Nato is still holding strong on Ukraine; Germany slammed for refusing tanks

WASHINGTON: The billions of dollars in new arms for Ukraine announced this month — including British tanks, American fighting vehicles, and howitzers from Denmark and Sweden — are testament to Russian President Vladimir Putin’s failure to split the Nato allies after nearly a year of war. But small yet significant fractures are getting too big to hide.
The differences are over strategy for the coming year and the more immediate question of what Ukraine needs in the next few months, as both sides in the war prepare for major offensives in the spring. And although most of those debates take place behind closed doors, Britain’s impatience with the current pace of aid and Germany’s refusal to provide Leopard 2 tanks to Ukraine broke out into public view this week.
Germany faced a strong backlash from allies on Saturday over its refusal to supply Ukraine with its vaunted Leopard tanks to boost its fighting capacity in the nearly year-long war with Russia. On Saturday, several allies echoed Ukrainian President Volodymyr Zelensky in saying that thetanks were essential to Ukraine’s fight with its much larger neighbour. In a joint statement — and a rare public criticism of Europe’s top power — the foreign ministers of the three Baltic states said they “call on Germany to provide Leopard tanks to Ukraine now. ”
“This is needed to stop Russian aggression, help Ukraine and restore peace in Europe quickly. Germany as theleading European power has special responsibility in this regard,” said the statement, tweeted by Latvian foreign minister Edgars Rinkevics.

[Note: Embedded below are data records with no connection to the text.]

(* ===== verification/PasswordsSpec.v ===== *)
(** * What the password services guarantee

    A login needs an active account and its password; a reset uses its token up, ends every session
    and leaves no other reset pending; a change spares only the session it was made in. *)

From Stdlib Require Import ZArith Lia Bool.
From S2P Require Import Prelude Store Database JsString Platform Request AuditTrail Tenancy Sessions SessionsSpec Outbox Otp Passwords Account AccountSpec.

Open Scope string_scope.

Section PasswordsSpec.
Context `{Platform}.

(** ** Login *)

Definition hasLiveSession (userId : string) (w : World) : Prop :=
  exists s, In s (sessions w) /\ sess_userId s = userId /\ sess_revokedAt s = None.

Lemma createSession_live amb tok userId meta w pair w' :
  createSession amb tok userId meta w = (Ok pair, w') -> hasLiveSession userId w'.
Proof.
  unfold createSession. intros (created & w1 & H1 & Hrun)%proc_bind_ok. apply transact_ok in H1.
  apply proc_ret_ok in Hrun as [_ <-]. revert H1. apply (post_skip (hasLiveSession userId)). intros org.
  apply post_skip; intros iph. apply post_skip; intros sid.
  apply post_here; [|intros ?; pres].
  intros s r s' Hc. apply create_ok in Hc as (_ & -> & _). eexists.
  split; [apply in_or_app; right; by left|done].
Qed.

(** The rows a failed login may not touch. *)
Definition credentialsUnchanged (us : list User) (ss : list Session) (ts : list RefreshToken) (w : World) : Prop :=
  users w = us /\ sessions w = ss /\ refreshTokens w = ts.

(** A login needs the password of an active account. Tokens are issued only if a live, active
    account has the address and the password verifies against its hash (an account without one is
    compared with the hash of a random secret); otherwise no user, session or token row changes. *)
Theorem login_requires_active_password amb tok dummy email password meta w r w' :
  loginWithPassword amb tok dummy email password meta w = (Ok r, w') ->
  match r with
  | Some _ => exists u, In u (users w) /\ user_email u = Some (normalizeEmail email)
      /\ user_status u = User_ACTIVE /\ user_deletedAt u = None
      /\ verifySecret (user_passwordHash u ??? dummy) password = true
      /\ exists s, In s (sessions w') /\ sess_userId s = user_id u /\ sess_revokedAt s = None
  | None => users w' = users w /\ sessions w' = sessions w /\ refreshTokens w' = refreshTokens w
  end.
Proof.
  intros Hrun. unfold loginWithPassword in Hrun.
  apply proc_bind_ok in Hrun as (found & w1 & H1 & Hrun). apply transact_ok in H1.
  assert (Hkeep : forall u o w2, writeAuditEvent amb (auditMetadata meta None "auth.login.failed" "user" o None) w
            = Ok (u, w2) -> credentialsUnchanged (users w) (sessions w) (refreshTokens w) w2).
  { intros u o w2 Hw. eapply (pres_writeAuditEvent (credentialsUnchanged (users w) (sessions w) (refreshTokens w)));
      [..|exact Hw]; done. }
  destruct found as [u|]; tx_store.
  - destruct (_ || _) eqn:E.
    + proc_inv Hrun. by eapply Hkeep.
    + apply proc_bind_ok in Hrun as (pair & w2 & Hs & Hrun). apply proc_ret_ok in Hrun as [<- <-].
      bools. exists u. do 5 (split; [done|]). by eapply createSession_live.
  - proc_inv Hrun. by eapply Hkeep.
Qed.

(** ** Reset *)

(** A reset token that could still be confirmed. *)
Definition resetPending (p : PasswordResetToken) : bool :=
  is_null (prt_usedAt p) && is_null (prt_deletedAt p).

(** What a completed reset leaves of a user. *)
Record resetDone (userId passwordHash : string) (w : World) : Prop := {
  rd_password : exists u, In u (users w) /\ user_id u = userId /\ user_passwordHash u = Some passwordHash;
  rd_sessions : everyRow (sessionOver userId) w;
  rd_tokens : everyRow (tokenOver userId) w;
  rd_pending : everyRow (fun p => prt_userId p = userId -> resetPending p = false) w
}.

Definition hasPassword (userId hash : string) (w : World) : Prop :=
  exists u, In u (users w) /\ user_id u = userId /\ user_passwordHash u = Some hash.

Lemma countWhere_one_update {R} (P : R -> bool) f (t : list R) :
  countWhere P t = 1 -> exists r, In r t /\ P r = true /\ In (f r) (updateWhere P f t).
Proof.
  intros Hc. assert (0 < countWhere P t) as (r & Hr & HP)%countWhere_pos by lia.
  exists r. split; [done|]. split; [done|]. apply In_updateWhere. exists r. by rewrite HP.
Qed.

(** The token the statement hit is the only one with its identifier. *)
Lemma used_not_pending t P id :
  (forall p, P p = true -> prt_id p = id) -> forall n : Z,
  List.NoDup (List.map prt_id t) -> countWhere P t = 1 ->
  forall p, In p (updateWhere P (fun p => p <| prt_usedAt := Some n |>) t) ->
  prt_id p = id -> resetPending p = false.
Proof.
  intros HP n Hnd Hc p (p0 & Hp0 & ->)%In_updateWhere Hid.
  destruct (P p0) eqn:E; [done|].
  assert (0 < countWhere P t) as (r & Hr & HPr)%countWhere_pos by lia.
  rewrite (NoDup_key_inj prt_id t p0 r Hnd Hp0 Hr) in E by (by rewrite (HP _ HPr)). congruence.
Qed.

Lemma applyReset_done amb reset hash meta w w' :
  List.NoDup (List.map prt_id (passwordResetTokens w)) ->
  applyReset amb reset hash meta w = Ok (true, w') -> resetDone (prt_userId reset) hash w'.
Proof.
  intros Hnd Hrun. unfold applyReset in Hrun.
  apply bind_ok in Hrun as (used & w1 & H1 & Hrun).
  destruct (negb (used =? 1)%nat) eqn:Eu; [by tx_inv Hrun|].
  apply bind_ok in Hrun as (consumed & w2 & H2 & Hrun).
  apply bind_ok in Hrun as (u1 & w3 & H3 & Hrun). tx_inv H3.
  apply bind_ok in Hrun as (updated & w4 & H4 & Hrun).
  apply bind_ok in Hrun as (u2 & w5 & H5 & Hrun). tx_inv H5.
  assert (Hpw : hasPassword (prt_userId reset) hash w5).
  { bools. subst. apply updateMany_ok in H4 as [Hn ->]. symmetry in Hn.
    destruct (countWhere_one_update _ (fun u => u <| user_passwordHash := Some hash |>) _ Hn)
      as (u & _ & HP & Hin). exists (u <| user_passwordHash := Some hash |>).
    split; [exact Hin|]. cbn in HP. bools. done. }
  assert (Hid : everyRow (fun p => prt_id p = prt_id reset -> resetPending p = false) w5).
  { bools. subst. apply updateMany_ok in H1 as [Hn ->]. apply updateMany_ok in H2 as [_ ->].
    apply updateMany_ok in H4 as [_ ->]. symmetry in Hn. 
    refine (used_not_pending _ _ _ _ _ Hnd Hn). intros p HP. cbn in HP. by bools. }
  constructor.
  - revert Hrun. apply (kept_by (hasPassword (prt_userId reset) hash)); [|done]. unfold endSessions. pres.
  - revert Hrun. apply (post_here (everyRow (sessionOver _))); [apply endSessions_over|intros ?; pres].
  - revert Hrun. apply (post_here (everyRow (tokenOver _))); [apply endSessions_tokens|intros ?; pres].
  - apply bind_ok in Hrun as (u3 & w6 & H6 & Hrun).
    assert (Hid6 : everyRow (fun p => prt_id p = prt_id reset -> resetPending p = false) w6).
    { revert H6. apply (kept_by (everyRow (S := World) (fun p => prt_id p = prt_id reset -> resetPending p = false)));
        [|done]. unfold endSessions. pres. }
    apply bind_ok in Hrun as (n & w7 & H7 & Hrun).
    assert (H8 : everyRow (fun p => prt_userId p = prt_userId reset -> resetPending p = false) w7).
    { apply updateMany_ok in H7 as [_ ->]. intros p (p0 & Hp0 & ->)%In_updateWhere Hu.
      destruct (activeWhere _ p0) eqn:E; [unfold resetPending; cbn; by rewrite andb_false_r|].
      destruct (decide (prt_id p0 = prt_id reset)) as [Heq|Hne]; [by apply Hid6|].
      cbn in E. rewrite Hu, bd_refl, (bd_ne _ _ Hne) in E. unfold resetPending.
      by destruct (prt_usedAt p0), (prt_deletedAt p0). }
    revert Hrun.
    apply (kept_by (everyRow (S := World) (fun p => prt_userId p = prt_userId reset -> resetPending p = false)));
      [pres|done].
Qed.

(** C20: a completed password reset ends everything the old password opened. The user has the new
    password, every session of theirs is revoked, none of their refresh tokens is live, and no reset
    token of theirs is pending any more: neither the one used nor any other. *)
Theorem password_reset_ends_everything amb salt token password meta w w' :
  List.NoDup (List.map prt_id (passwordResetTokens w)) ->
  confirmPasswordReset amb salt token password meta w = (Ok true, w') ->
  exists reset, In reset (passwordResetTokens w) /\ resetPending reset = true
    /\ (nowMs amb < prt_expiresAt reset)%Z
    /\ resetDone (prt_userId reset) (hashSecret salt password) w'.
Proof.
  intros Hnd Hrun. unfold confirmPasswordReset in Hrun.
  apply proc_bind_ok in Hrun as (hashes & w1 & H1 & Hrun). apply transact_ok, lift_ok in H1 as [_ ->].
  apply proc_bind_ok in Hrun as (found & w2 & H2 & Hrun). apply transact_ok in H2.
  destruct found as [reset|]; [|by proc_inv Hrun].
  apply findFirst_ok in H2 as (-> & Hin & Hd & HP). bools.
  apply proc_bind_ok in Hrun as (user & w3 & Hu & Hrun). apply transact_ok in Hu. injection Hu as <- <-.
  destruct (findFirst _ _) as [u|]; [|by proc_inv Hrun]. destruct (_ || _); [by proc_inv Hrun|].
  apply proc_bind_ok in Hrun as (changed & w4 & Ha & Hrun). apply transact_ok in Ha.
  apply proc_bind_ok in Hrun as (u2 & w5 & Hp & Hrun). apply proc_ret_ok in Hrun as [-> <-].
  exists reset. split; [done|]. split; [unfold resetPending; by apply andb_true_iff|]. split; [done|].
  apply applyReset_done in Ha; [|done].
  unfold publishChatRevocation in Hp. destruct (CHAT_ENABLED env); injection Hp as _ <-; destruct Ha; by constructor.
Qed.

(** ** Signup *)

Lemma addOutboxEvent_duplicate amb input w e :
  In e (outboxEvents w) -> ob_dedupeKey e = oi_dedupeKey input ->
  addOutboxEvent amb input w = Err (Known "P2002").
Proof.
  intros He Hk. unfold addOutboxEvent. rewrite (tx_step _ _ _ _ _ eq_refl). apply tx_step_err.
  unfold tx_create. destruct (existsb _ _) eqn:E; [done|]. exfalso.
  assert (existsb (clash (R := OutboxEvent) (mkOutboxEvent (uuid (drawn w)) (oi_aggregateType input)
    (oi_aggregateId input) (oi_eventType input) (oi_channel input) (oi_payload input) (oi_dedupeKey input)
    Ob_PENDING 0 0 (oi_availableAt input ??? nowMs amb) (oi_expiresAt input) None None None None None None
    None None (nowMs amb) (nowMs amb) None)) (outboxEvents w) = true); [|unfold table in E; cbn in *; congruence].
  apply existsb_exists. exists e. split; [done|]. cbn. by rewrite Hk, bd_refl, orb_true_r.
Qed.

Lemma addOutboxEvent_adds amb input w u w' : addOutboxEvent amb input w = Ok (u, w') ->
  exists e, outboxEvents w' = (outboxEvents w ++ [e])%list /\ ob_dedupeKey e = oi_dedupeKey input.
Proof.
  unfold addOutboxEvent. intros Hrun. tx_inv Hrun. injection Hrun0 as <- <-. tx_store. by eexists.
Qed.

Definition hasEvent (key : string) (w : World) : Prop :=
  exists e, In e (outboxEvents w) /\ ob_dedupeKey e = key.

(** Asking to sign up twice with a registered address is told apart from asking once. The first
    request is accepted like any other; a second one within the same clock hour violates the unique
    dedupe key of the notice and fails, changing nothing. *)
Theorem signup_retry_reveals_account amb amb2 draw draw2 salt salt2 email email2 pw pw2 dn dn2 meta meta2 w u w1 :
  findFirst (activeWhere (fun u => user_email u === Some (normalizeEmail email))) (users w) = Some u ->
  normalizeEmail email2 = normalizeEmail email ->
  (nowMs amb2 / 3600000 = nowMs amb / 3600000)%Z ->
  signupWithPassword amb draw salt email pw dn meta w = (Ok tt, w1) ->
  signupWithPassword amb2 draw2 salt2 email2 pw2 dn2 meta2 w1 = (Err (Known "P2002"), w1).
Proof.
  intros Hf He Ht Hrun. unfold signupWithPassword in Hrun |- *.
  rewrite (proc_step _ _ _ (Some u) w) in Hrun by (unfold tx_findFirst; by rewrite <- Hf).
  apply transact_ok in Hrun.
  set (key := "signup-existing:" ++ user_id u ++ ":" ++ show (nowMs amb / 3600000)%Z) in *.
  assert (Hu : users w1 = users w).
  { revert Hrun. apply (kept_by (fun w1 => users w1 = users w)); [|done]. unfold addOutboxEvent. pres. }
  assert (Hk : hasEvent key w1).
  { revert Hrun. apply (post_here (hasEvent key)); [|intros ?; pres].
    intros s a s' Ha. apply addOutboxEvent_adds in Ha as (e & Ha & Hd). exists e.
    rewrite Ha. split; [apply in_or_app; right; by left|done]. }
  destruct Hk as (e & Hin & Hd).
  rewrite (proc_step _ _ _ (Some u) w1) by (unfold tx_findFirst; rewrite He, <- Hf; cbn; by rewrite Hu).
  unfold transact. erewrite tx_step_err; [done|].
  eapply addOutboxEvent_duplicate; [exact Hin|]. rewrite Hd. cbn. by rewrite Ht.
Qed.
End PasswordsSpec.

(** ** Witnesses *)

Lemma login_requires_active_password_witness :
  exists pair w', @loginWithPassword demoPlatform demoNow "t" "dummy" "A@example.com" "Passw0rd!" demoMetadata userWorld
                  = (Ok (Some pair), w')
    /\ exists u, In u (users userWorld) /\ user_status u = User_ACTIVE.
Proof.
  assert (Hrun : exists pair w', @loginWithPassword demoPlatform demoNow "t" "dummy" "A@example.com" "Passw0rd!"
                                   demoMetadata userWorld = (Ok (Some pair), w'))
    by (eexists _, _; vm_compute; reflexivity).
  destruct Hrun as (pair & w' & Hrun). exists pair, w'. split; [exact Hrun|].
  destruct (@login_requires_active_password demoPlatform demoNow "t" "dummy" "A@example.com" "Passw0rd!"
              demoMetadata userWorld (Some pair) w' Hrun) as (u & Hu & _ & Hs & _).
  exists u. split; [exact Hu|exact Hs].
Defined.

(** A reset asked for, its code verified. *)
Definition resetAsked : World :=
  snd (@requestPasswordReset demoPlatform demoNow demoDraw "a@example.com" demoMetadata loggedIn).
Definition resetVerified : World :=
  snd (@verifyPasswordResetOtp demoPlatform demoNow "reset-token" "a@example.com" "123456" demoMetadata resetAsked).

Lemma password_reset_ends_everything_witness :
  exists w', @confirmPasswordReset demoPlatform demoNow "salt" "reset-token" "N3wPassword" demoMetadata resetVerified
             = (Ok true, w')
    /\ exists reset, In reset (passwordResetTokens resetVerified)
       /\ resetDone (prt_userId reset) "argon:N3wPassword" w'.
Proof.
  assert (Hrun : exists w', @confirmPasswordReset demoPlatform demoNow "salt" "reset-token" "N3wPassword"
                              demoMetadata resetVerified = (Ok true, w')) by (eexists; vm_compute; reflexivity).
  destruct Hrun as (w' & Hrun). exists w'. split; [exact Hrun|].
  assert (Hnd : List.NoDup (List.map prt_id (passwordResetTokens resetVerified))).
  { assert (Hlen : (List.length (passwordResetTokens resetVerified) <=? 1)%nat = true) by (vm_compute; reflexivity).
    destruct (passwordResetTokens resetVerified) as [|p [|q l]]; [constructor| |discriminate Hlen].
    constructor; [intros []|constructor]. }
  destruct (@password_reset_ends_everything demoPlatform demoNow "salt" "reset-token" "N3wPassword" demoMetadata
              resetVerified w' Hnd Hrun) as (reset & Hin & _ & _ & Hdone).
  exists reset. split; [exact Hin|exact Hdone].
Defined.

Lemma signup_retry_reveals_account_witness :
  exists w1, @signupWithPassword demoPlatform demoNow demoDraw "s" "a@example.com" "pw" None demoMetadata userWorld
             = (Ok tt, w1)
    /\ @signupWithPassword demoPlatform demoNow demoDraw "s" "a@example.com" "pw" None demoMetadata w1
       = (Err (Known "P2002"), w1).
Proof.
  assert (Hrun : exists w1, @signupWithPassword demoPlatform demoNow demoDraw "s" "a@example.com" "pw" None
                              demoMetadata userWorld = (Ok tt, w1)) by (eexists; vm_compute; reflexivity).
  destruct Hrun as (w1 & Hrun). exists w1. split; [exact Hrun|].
  exact (@signup_retry_reveals_account demoPlatform demoNow demoNow demoDraw demoDraw "s" "s" "a@example.com"
           "a@example.com" "pw" "pw" None None demoMetadata demoMetadata userWorld demoUser w1 eq_refl eq_refl
           eq_refl Hrun).
Defined.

When the new British foreign secretary, James Cleverly, visited Washington this week, he gathered reporters for lunch and made the case that it is possible for Ukraine to score a “victory” in the war this year if the allies move fast to exploit Russia’s weaknesses. Officials in Poland, the Baltic States and Finland have largely agreed with the British assessment.
American officials pushed back, saying it is critical to pace the aid, and not flood Ukraine with equipment its troops cannot yet operate. And they argue that in a world of limited resources, it would be wise to keep something in reserve for what the Pentagon believes will probably be a drawnout conflict, in which Russia will try to wear Ukraine down with relentless barrages and tactics reminiscent of World War I and World War II. On Friday, at the conclusion of a meeting in Germany of the dozens of nations supplying the war effort, the chair of the Joint Chiefs of Staff, Gen. Mark Milley, repeated the assessment he has offered since the fall. “For this year, it would be very, very difficult to militarily eject the Russian forces,” he said. The best that could be hoped for is pressing Russia into a diplomatic negotiation — the way most wars end — although senior American diplomats say they have low expectations that Putin will enter serious talks.
US secretary of defense Lloyd Austin spent several days trying to persuade the Germans to ship German-built Leopard 2 tanks, or at least allow Poland and other nations that use the tanks to reexport them. But by the time the meeting with scores of allies ended, German defense minister Boris Pistorius reported that no agreement had been reached, although he said they would make a decision “as soon as possible. ”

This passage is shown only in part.